Dua pekan gencatan antara AS, Israel, dan Iran telah menekan dolar AS karena peningkatan sentimen risiko global dan penurunan harga Brent. Pasar menilai langkah ini mengurangi risiko kejutan besar yang bisa memicu retracement tajam pada aset berisiko. Kondisi ini berpotensi memperkuat tekanan terhadap dolar dalam jangka pendek jika negosiasi berlanjut dan perkembangan positif terlihat.
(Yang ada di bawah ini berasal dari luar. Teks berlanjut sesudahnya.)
Lemma op_moved now p newID op db db' a :
  boards_wf db -> newID ∉ issued db -> run_board_op catalog now p newID op db = Ok (db', a) -> moved repairs db db'.
Proof.
  intros Hw Hn. pose proof (moved_refl repairs db Hw) as Hrefl.
  destruct op; cbn [run_board_op]; try (intros (x & Hx & _)%answered_Ok; revert Hx);
    unfold updateDashboardRevision, archiveDashboard, unarchiveDashboard, reorderCharts, updateChartRevision,
      archiveChart, unarchiveChart, CreateChart, UpdateDashboard, UpdateChart, DeleteDashboard, DeleteChart, ReorderCharts;
    try match goal with
        | |- context [own_board db p ?i] => destruct (own_board db p i) as [d|] eqn:Hd
        | |- context [own_chart db p ?i] => destruct (own_chart db p i) as [d|] eqn:Hc
        end; try (intros; discriminate); try (by intros [= <- _]).
  all: try (apply own_chart_Some in Hc as [Hc _]).
  - destruct (_ && _); [|done]. intros [= <- _]. by eapply moved_bumped.
  - destruct (_ && _); [intros [= <- _]; by eapply moved_bumped|]. destruct (is_some _); [|done]. by intros [= <- _].
  - destruct (_ && _); [intros [= <- _]; by eapply moved_bumped|]. destruct (negb _); [|done]. by intros [= <- _].
  - destruct (_ =? _); [|done]. intros [= <- _]. by eapply moved_reorder.
  - by apply moved_save.
  - destruct (setMetricTarget _ _ _ _) as [[t r]|]; [|done]. intros [= <- _]. by apply moved_targets.
  - destruct (_ && _); [|done]. intros [= <- _]. eapply moved_put_chart; [done..|]. left; cbn; lia.
  - destruct (_ && _); [intros [= <- _]; eapply moved_put_chart; [done..|]; left; cbn; lia|].
    destruct (is_some _); [|done]. by intros [= <- _].
  - destruct (_ && _); [intros [= <- _]; eapply moved_put_chart; [done..|]; left; cbn; lia|].
    destruct (negb _); [|done]. by intros [= <- _].
  - cbn. intros [= <- _]. by apply moved_new_board.
  - destruct (bool_decide _); [|done]. intros [= <- _]. by apply moved_new_chart.
  - intros [= <- _]. by eapply moved_bumped.
  - intros [= <- _]. apply own_board_Some in Hd as [Hd _]. destruct Hw as [W1 W2]. constructor; cbn; [done| | |].
    + split; cbn; [rewrite dom_delete; set_solver|]. etrans; [|exact W2].
      intros k (x & Hx)%elem_of_dom. apply map_lookup_filter_Some in Hx as [Hx _]. by eapply elem_of_dom_2.
    + apply rows_moved_sub; [apply _|]. apply delete_subseteq.
    + apply rows_moved_sub; [apply _|]. apply map_filter_subseteq.
  - intros [= <- _]. by eapply moved_reorder.
  - intros [= <- _]. destruct (place_all_moved false now p id chartIDs (charts db) (issued db)) as [Hr Hdom].
    by apply moved_charts.
  - intros [= <- _]. eapply moved_put_chart; [done..|]. left; cbn; lia.
  - intros [= <- _]. apply moved_charts; [done|rewrite dom_delete; set_solver|].
    apply rows_moved_sub; [apply _|]. apply delete_subseteq.
Qed.

Lemma step_moved db db' : boards_wf db -> board_step catalog repairs db db' -> moved repairs db db'.
Proof.
  intros Hw Hs. revert Hw. destruct Hs as [now p newID op db1 db2 a Hn Ho|now p key name description newID d db1 Hn|fresh now db1|untouched now description fresh db1 Hr]; intros Hw.
  - exact (op_moved _ _ _ _ _ _ _ Hw Hn Ho).
  - unfold seed_board. destruct (board_by_key _ _ _); [by apply moved_refl|by apply moved_new_board].
  - apply moved_charts; [done|by rewrite dom_fmap|]. apply rows_moved_fmap; [apply _|].
    intros c. destruct (fresh (c_SQL c)); [left; cbn; lia|]. apply row_moved_refl; apply _.
  - subst repairs. destruct Hw as [W1 W2]. constructor; [done| | |]; cbn.
    + split; cbn; [|done]. by rewrite dom_fmap.
    + apply rows_moved_fmap; [apply _|]. intros d. destruct (untouched d); [|apply row_moved_refl; apply _].
      right. split; [done|]. right. eauto.
    + apply rows_moved_refl; apply _.
Qed.

Lemma history_moved db db' : boards_wf db -> rtc (board_step catalog repairs) db db' -> moved repairs db db'.
Proof.
  intros Hw Hr. induction Hr as [db|db1 db2 db3 Hs _ IH]; [by apply moved_refl|].
  pose proof (step_moved _ _ Hw Hs) as Hm. eapply moved_trans; [done|exact Hm|]. apply IH, (mv_wf _ _ _ Hm).
Qed.
End Moves.

Section Fences.
Context `{UuidEnv} `{Rfc3339} (catalog : string -> option MetricDefinition).
#[local] Set Default Proof Using "All".

(** A fenced write that changed something found its revision and moved it on. *)
Lemma fenced_board_write now p newID op db db' a id e :
  run_board_op catalog now p newID op db = Ok (db', a) -> board_fence p op db = Some (id, e) ->
  db' = db \/ exists d d', dashboards db !! id = Some d /\ d_Revision d = e /\
                           dashboards db' !! id = Some d' /\ d_Revision d' = e + 1.
Proof.
  destruct op; cbn [run_board_op board_fence]; try done;
    try (intros (x & Hx & _)%answered_Ok [= <- <-]; revert Hx; unfold updateDashboardRevision, archiveDashboard,
      unarchiveDashboard, reorderCharts; destruct (own_board db p _) as [d|] eqn:Hd; [|done];
      apply own_board_Some in Hd as [Hd _]).
  - destruct (_ && _) eqn:Hb; [|done]. bool_props. intros [= <- _]. right. exists d. eexists. cbn.
    rewrite lookup_insert_eq. split_and!; try done. cbn. lia.
  - destruct (_ && _) eqn:Hb; [|destruct (is_some _); [|done]; intros [= <- _]; by left]. bool_props.
    intros [= <- _]. right. exists d. eexists. cbn. rewrite lookup_insert_eq. split_and!; try done. cbn. lia.
  - destruct (_ && _) eqn:Hb; [|destruct (negb _); [|done]; intros [= <- _]; by left]. bool_props.
    intros [= <- _]. right. exists d. eexists. cbn. rewrite lookup_insert_eq. split_and!; try done. cbn. lia.
  - destruct (_ =? _) eqn:Hb; [|done]. bool_props. intros [= <- _]. right. exists d. eexists. cbn.
    rewrite lookup_insert_eq. split_and!; try done. cbn. lia.
  - intros (x & Hx & _)%answered_Ok. unfold saveBoardDefinition in Hx.
    destruct (normalizeBoardDefinition _) as [def|]; [|done]. destruct (_ && negb (boardKeyRe _)); [done|].
    destruct (_ && _); [done|]. cbv zeta in Hx. destruct (lockBoard _ _ _ _) as [[i d]|] eqn:Hl; [|done].
    cbn. intros [= <- <-]. destruct (is_some (d_ArchivedAt d)) eqn:Har; [done|]. destruct (_ <=? 0); [done|].
    destruct (negb _); [done|]. unfold updateBoardDefinition in Hx. rewrite Har in Hx.
    destruct (d_Revision d =? _) eqn:Hrev; [|done]. cbn [andb negb] in Hx. cbv zeta in Hx.
    destruct (_ && _); [done|]. destruct (applyBoardTargets _ _ _ _) as [t|]; [|done]. injection Hx as <- _.
    bool_props. right. exists d. eexists. cbn. rewrite lookup_insert_eq. split_and!; try done; [|cbn; lia].
    unfold lockBoard in Hl. destruct (_ =? _)%string.
    + apply find_first_Some in Hl as [Hl _]. by apply elem_of_map_to_list in Hl.
    + destruct (own_board db p _) as [y|] eqn:Ho; [|done]. injection Hl as <- <-. by apply own_board_Some in Ho as [? _].
Qed.

Lemma fenced_chart_write now p newID op db db' a id e :
  run_board_op catalog now p newID op db = Ok (db', a) -> chart_fence op = Some (id, e) ->
  db' = db \/ exists c c', charts db !! id = Some c /\ c_Revision c = e /\
                           charts db' !! id = Some c' /\ c_Revision c' = e + 1.
Proof.
  destruct op; cbn [run_board_op chart_fence]; try done;
    try (intros (x & Hx & _)%answered_Ok [= <- <-]; revert Hx; unfold updateChartRevision, archiveChart,
      unarchiveChart; destruct (own_chart db p _) as [c|] eqn:Hd; [|done]; apply own_chart_Some in Hd as [Hd _]).
  - destruct (_ && _) eqn:Hb; [|done]. bool_props. intros [= <- _]. right. exists c. eexists. cbn.
    rewrite lookup_insert_eq. split_and!; try done. cbn. lia.
  - destruct (_ && _) eqn:Hb; [|destruct (is_some _); [|done]; intros [= <- _]; by left]. bool_props.
    intros [= <- _]. right. exists c. eexists. cbn. rewrite lookup_insert_eq. split_and!; try done. cbn. lia.
  - destruct (_ && _) eqn:Hb; [|destruct (negb _); [|done]; intros [= <- _]; by left]. bool_props.
    intros [= <- _]. right. exists c. eexists. cbn. rewrite lookup_insert_eq. split_and!; try done. cbn. lia.
Qed.

(** C25: Optimistic concurrency: a fenced write finds what its caller read.  Take a caller
    that reads a board or a chart, any history of requests of the operations and of the older
    API, from any projects, and boots, and then a write fenced by the revision that was read
    which changes something: the row it finds under the identifier is the row that was read.
    That an insert draws an identifier no row ever had is a rule of the history, as it is of
    random uuids.
    Two things are not under the fence: a chart's place on its board, which the older reorder
    moves, and the description and the document of a board, which a boot that repairs
    untouched seeds may have replaced at the same revision; without such boots the board's
    row is the same in every field. *)
Theorem fenced_write_sees_its_read repairs db db2 now p newID op db3 a id e :
  boards_wf db -> rtc (board_step catalog repairs) db db2 ->
  run_board_op catalog now p newID op db2 = Ok (db3, a) -> db3 <> db2 ->
  (board_fence p op db2 = Some (id, e) -> forall d, dashboards db !! id = Some d -> d_Revision d = e ->
     exists d2, dashboards db2 !! id = Some d2 /\ same_board repairs d d2) /\
  (chart_fence op = Some (id, e) -> forall c, charts db !! id = Some c -> c_Revision c = e ->
     exists c2, charts db2 !! id = Some c2 /\ same_chart c c2).
Proof.
  intros Hw Hr Hop Hne. destruct (history_moved catalog repairs db db2 Hw Hr) as [_ _ Hd Hc]. split.
  - intros Hf d Ed Hrev. destruct (fenced_board_write _ _ _ _ _ _ _ _ _ Hop Hf) as [|(d2 & _ & E2 & R2 & _)]; [done|].
    exists d2. split; [done|]. specialize (Hd _ _ E2). rewrite Ed in Hd. destruct Hd as [?|[_ ?]]; [lia|done].
  - intros Hf c Ec Hrev. destruct (fenced_chart_write _ _ _ _ _ _ _ _ _ Hop Hf) as [|(c2 & _ & E2 & R2 & _)]; [done|].
    exists c2. split; [done|]. specialize (Hc _ _ E2). rewrite Ec in Hc. destruct Hc as [?|[_ ?]]; [lia|done].
Qed.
Dolar terlihat rentan terhadap kejutan kebijakan dan dinamika geopolitik, sehingga pasar menilai peluang untuk pemulihan lebih lanjut bagi mata uang utama di tengah divergensi kebijakan moneter dengan Eropa. Perjalanan negosiasi yang konstruktif bisa menambah ruang untuk pelemahan dolar lebih lanjut pada beberapa pasangan utama. Investor tetap waspada terhadap volatilitas yang bisa muncul setiap kali berita baru keluar.
Secara keseluruhan, skenario ini menandai pergeseran dari risiko off terhadap risiko-on, yang memberi tekanan bagi aset AS dan memperkaya opsi pelaku pasar terhadap mata uang negara maju lainnya. MUFG menekankan bahwa meskipun potensi pelemahan dolar terlihat, ketidakpastian tetap tinggi karena negosiasi masih berlangsung. Oleh karena itu, pergerakan dolar mungkin bersifat pendek rentang dan membutuhkan pemantauan berita secara kontinu.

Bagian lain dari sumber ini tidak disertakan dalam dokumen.